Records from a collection
Fixpoint parseTickRules (index : nat) (l : list MarketRulesTickConfig) : result error (list krwTickRule) :=
  match l with
  | [] => Ok []
  | tickRule :: l' =>
      bound ← parseConfigDecimal (tc_UpperBound tickRule) ("tick_rules[" +:+ pretty index +:+ "].upper_bound") true;
      size ← parseConfigDecimal (tc_TickSize tickRule) ("tick_rules[" +:+ pretty index +:+ "].tick_size") true;
      rest ← parseTickRules (S index) l';
      Ok (mkTickRule bound size :: rest)
  end.

(** One turn of the loop over [config.Markets]. *)
Definition parseMarket (dflt : MarketStatus) (dfltPolicy : BaseQuantityPolicy)
    (coinSymbol : string) (marketConfig : MarketRulesMarketConfig)
    : result error (string * MarketStatus * BaseQuantityPolicy) :=
  let normalizedSymbol := normalizeCoinSymbol coinSymbol in
  if decide (normalizedSymbol = "") then Err (NewValidationErrorf "markets coin symbol is required" [])
  else
    status ← (if decide (TrimSpace (mc_TradingStatus marketConfig) = "") then Ok dflt
              else parseMarketStatusConfig (mc_TradingStatus marketConfig)
                     ("markets." +:+ normalizedSymbol +:+ ".trading_status"));
    minOrderQuantity ← (if decide (TrimSpace (mc_MinOrderQuantity marketConfig) = "")
                        then Ok (bq_MinOrderQuantity dfltPolicy)
                        else parseConfigDecimal (mc_MinOrderQuantity marketConfig)
                               ("markets." +:+ normalizedSymbol +:+ ".min_order_quantity") true);
    baseQuantityStep ← (if decide (TrimSpace (mc_BaseQuantityStep marketConfig) = "")
                        then Ok (bq_BaseQuantityStep dfltPolicy)
                        else parseConfigDecimal (mc_BaseQuantityStep marketConfig)
                               ("markets." +:+ normalizedSymbol +:+ ".base_quantity_step") true);
    Ok (normalizedSymbol, status, mkBaseQuantityPolicy minOrderQuantity baseQuantityStep).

**Your objective**
Restate verbatim all lines from the start of the data through the line containing "size ← parseConfigDecimal", with both ends kept.

**Your response**
Fixpoint parseTickRules (index : nat) (l : list MarketRulesTickConfig) : result error (list krwTickRule) :=
  match l with
  | [] => Ok []
  | tickRule :: l' =>
      bound ← parseConfigDecimal (tc_UpperBound tickRule) ("tick_rules[" +:+ pretty index +:+ "].upper_bound") true;
      size ← parseConfigDecimal (tc_TickSize tickRule) ("tick_rules[" +:+ pretty index +:+ "].tick_size") true;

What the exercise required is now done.